Throughout his career, di Suvero has created vibrant and dynamic works, which fuse vitality and improvisation with complex construction. Standing over fifty feet high, the pyramidal structure Hugs, is composed of steel I-beams whose three legs intersect in a central, curved form. Its expansive scale allows viewers to engage physically with the work, inducing a kinesthetic response as one walks under and around to perceive it from shifting vantages. Democratic accessibility and viewer participation have long been driving principles in di Suvero’s artistic practice: “When one is an artist, one wants to do art that is meaningful to a lot of people. Most art is shown in museums and galleries, which eliminates a whole population.

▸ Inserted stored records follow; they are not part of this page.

Lemma dict_fields_ok (m : gmap TermKey PostingList) fields groups :
  let terms := btree_iter m in
  (forall k l, m !! k = Some l -> term_ok k l) -> in_u 32 (zlen terms) ->
  12 + zlen (all_postings terms) < 2 ^ 64 -> zlen (enc_dictionary fields) < 2 ^ 64 ->
  fields_ok fields groups (placed_metas 12 terms) -> Forall2 dict_field_ok fields groups.*2.
Proof.
  intros terms Ht Hn Hp Hd [Hf Hm Hne _]. apply Forall2_fmap_r.
  apply (Forall2_impl_in _ _ _ _ Hf). intros f g Hfin Hgin [Ex Hdict]. simpl.
  rewrite Forall_forall in Hne.
  assert (Hmem : forall t m0, (t, m0) ∈ g.2 -> exists pl, term_ok (TermKey_new t g.1) pl /\
    (TermKey_new t g.1, (pl, m0)) ∈ place 12 terms).
  { intros t m0 Hin. destruct (group_member terms groups g t m0 Hm Hgin Hin) as (pl & Hpl & Hpp).
    exists pl. split; [|done]. apply Ht. by apply elem_of_btree_iter. }
  split; [|split; [done|split; [|split]]].
  - rewrite Ex. specialize (Hne g Hgin). destruct (g.2) as [|[t m0] l]; [done|].
    destruct (Hmem t m0 ltac:(left)) as (pl & [Hx _ _ _ _] & _). done.
  - assert ((length (g.2) <= length (placed_metas 12 terms))%nat).
    { rewrite Hm. pose proof (concat_length_ge ungroup groups g Hgin) as Hle.
      unfold ungroup in Hle at 1. by rewrite length_fmap in Hle. }
    assert (El : length (placed_metas 12 terms) = length terms).
    { pose proof (f_equal length (placed_metas_keys 12 terms)) as E. by rewrite !length_fmap in E. }
    unfold in_u in *. lia.
  - apply Forall_forall. intros [t m0] Hin. destruct (Hmem t m0 Hin) as (pl & [Hx Hps Hc Hb Hw] & Hpp).
    destruct (place_slice header_bytes terms [] _ _ _ Hpp) as (_ & E1 & E2 & E3 & E4 & E5).
    rewrite length_app in E5. change (length header_bytes) with 12%nat in E5.
    unfold meta_ok. simpl. rewrite E1, E2, E4. repeat split; try apply Hc; try apply Hb; try apply Hw; lia.
  - assert (Hle : (length (enc_dict_field f) <= length (concat (enc_dict_field <$> fields)))%nat)
      by (by apply concat_length_ge).
    unfold enc_dictionary in Hd. rewrite length_app in Hd. unfold enc_dict_field in Hle at 1.
    rewrite !length_app in Hle. unfold in_u. lia.
Qed.

Lemma write_open_ok s :
  segment_ok s ->
  exists bytes ds, write_segment_to [] s = Ok bytes /\ open_segment bytes = Ok ds /\ opened_from s ds.
Proof.
  intros Hs. set (terms := btree_iter (seg_terms s)).
  assert (Hsz : sizes_ok terms).
  { apply Forall_forall. intros [k l] Hin. apply elem_of_btree_iter in Hin.
    destruct (so_terms s Hs k l Hin). done. }
  assert (Hn : zlen terms = Z.of_nat (size (seg_terms s))) by (unfold terms; by rewrite length_btree_iter).
  destruct (write_terms_ok terms header_bytes) as (w & fields & groups & Hp & Hf & Hok);
    [apply btree_iter_ascending|rewrite length_app; pose proof (so_postings s Hs); unfold terms;
      change (length header_bytes) with 12%nat; lia|done|rewrite Hn; apply Hs|].
  change (zlen header_bytes) with 12 in Hok.
  destruct (write_sections_file terms (seg_doc_lengths s) (seg_numeric_fields s) (seg_doc_id_range s)
    (seg_array_row_index s) (seg_bool_fields s) w fields (zlen terms) Hp Hf) as (bytes & Hw & Hlen & Hb).
  pose proof (so_fits s Hs bytes Hw) as Hfit. specialize (Hb Hfit). rewrite Hlen in Hfit. subst bytes.
  set (r := default (0, 0) (seg_doc_id_range s)) in *.
  pose proof (zlen_file (all_postings terms) (enc_doc_lengths (seg_doc_lengths s)) (enc_dictionary fields)
    (enc_numeric_fields (seg_numeric_fields s)) (enc_rows (seg_array_row_index s))
    (enc_bool_fields (seg_bool_fields s)) (zlen terms) r.1 r.2) as Hzf.
  rewrite zlen_b6 in Hzf. assert (HF : FOOTER_LEN = 100) by done.
  pose proof (so_range s Hs) as Hr. fold r in Hr.
  assert (HDI : zlen (enc_dictionary fields) < 2 ^ 64) by lia.
  assert (Hdf : Forall2 dict_field_ok fields groups.*2).
  { apply (dict_fields_ok (seg_terms s)); [apply Hs| |apply Hs|done|done].
    fold terms. rewrite Hn. apply Hs. }
  assert (Hfl : length fields = length (groups.*2)) by (by apply Forall2_length in Hdf).
  assert (Hgl : (length (groups.*2) <= length terms)%nat).
  { assert (El : length (placed_metas 12 terms) = length terms).
    { pose proof (f_equal length (placed_metas_keys 12 terms)) as E. by rewrite !length_fmap in E. }
    rewrite <-El, (fo_metas _ _ _ Hok), length_fmap. pose proof (fo_nonempty _ _ _ Hok) as Hne. clear -Hne.
    induction Hne as [|g gs Hg Hne IH]; [done|]. rewrite fmap_cons. cbn [concat length]. rewrite length_app.
    unfold ungroup at 1. rewrite length_fmap. destruct (g.2); [done|]. simpl. lia. }
  assert (Hsum : foldr (fun g n => zlen g + n) 0 groups.*2 = zlen terms).
  { rewrite groups_total, <-(fo_metas _ _ _ Hok).
    pose proof (f_equal length (placed_metas_keys 12 terms)) as E. rewrite !length_fmap in E. by rewrite E. }
  assert (Hcnt : in_u 32 (zlen terms)) by (rewrite Hn; apply Hs).
  exists (file_bytes (all_postings terms) (enc_doc_lengths (seg_doc_lengths s)) (enc_dictionary fields)
    (enc_numeric_fields (seg_numeric_fields s)) (enc_rows (seg_array_row_index s))
    (enc_bool_fields (seg_bool_fields s)) (zlen terms) r.1 r.2).
  eexists. split; [exact Hw|]. split.
  - apply (open_file (all_postings terms) (enc_doc_lengths (seg_doc_lengths s)) (enc_dictionary fields)
      (enc_numeric_fields (seg_numeric_fields s)) (enc_rows (seg_array_row_index s))
      (enc_bool_fields (seg_bool_fields s)) (zlen terms) r.1 r.2 Hfit Hcnt (proj1 Hr) (proj2 Hr)
      (btree_iter (seg_doc_lengths s)) fields (groups.*2) (seg_numeric_fields s) (seg_bool_fields s)
      (seg_array_row_index s)).
    + intros E. assert (fields = []) as ->; [|done]. apply nil_length_inv. lia.
    + apply reads_doc_lengths; [apply Hs|]. intros [d x] len Hl. destruct (so_lengths s Hs _ _ Hl) as [H1 [H2 H3]].
      unfold NO_LENGTH, u_max in H3. repeat split; simpl in *; unfold in_u in *; lia.
    + apply reads_dictionary; [done| |done]. unfold in_u in *. lia.
    + done.
    + by eapply fields_NoDup.
    + done.
    + apply reads_numeric_fields; apply Hs.
    + apply reads_bool_fields; [apply Hs|]. intros x f Hxf. split; [by eapply (so_bool s Hs)|].
      assert (Hle : (length (enc_bool_field (x, f)) <= length (concat (enc_bool_field <$> btree_iter (seg_bool_fields s))))%nat)
        by (apply concat_length_ge; by apply elem_of_btree_iter).
      unfold enc_bool_field in Hle at 1. cbv zeta in Hle. rewrite !length_app in Hle. cbn [fst snd] in Hle.
      rewrite Hzf in Hfit. unfold enc_bool_fields in Hfit. rewrite length_app in Hfit. unfold bool_sizes_ok, in_u. lia.
    + apply reads_rows. apply Hs.
  - constructor; cbn [ds_bytes ds_dictionary ds_doc_lengths ds_field_stats ds_numeric_fields ds_bool_fields
      ds_doc_id_range ds_array_row_index]; try done.
    + unfold file_bytes, b6, b5, b4, b3, b2, b1. rewrite <-!app_assoc. eauto.
    + intros x. by eapply dictionary_lookup.
    + rewrite (so_stats s Hs). apply build_field_stats_perm, dl_iter_perm, lengths_ok_btree, Hs.
    + unfold r. destruct (default (0, 0) (seg_doc_id_range s)) as [lo hi]. simpl.
      assert (E : (zlen terms =? 0) = bool_decide (seg_terms s = ∅)).
      { rewrite Hn. case_bool_decide as Et.
        - rewrite Et. by rewrite map_size_empty.
        - apply Z.eqb_neq. intros E. apply Et, map_size_empty_inv. lia. }
      by rewrite E.
Qed.
(** ** Lookups *)

Section lookups.
Context (s : ImmutableSegment) (ds : DiskSegment) (Hs : segment_ok s) (Ho : opened_from s ds).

By putting it out on the streets, you open it up to the world … there’s a great thing that happens when you have outdoor works where people are interacting and searching … I like to do interactive work. I really believe that the piece needs to be all the way around you. We see in about 210 degrees, but you feel what there is at the very edge of vision. With sculpture, you can get inside of it. It gives you a different kind of a feeling.” [1]
[1] Mark di Suvero, interviewed by Brienne Walsh: “Orgasmic Space: Q+A With Mark di Suvero,” Art in America, July 1, 2011.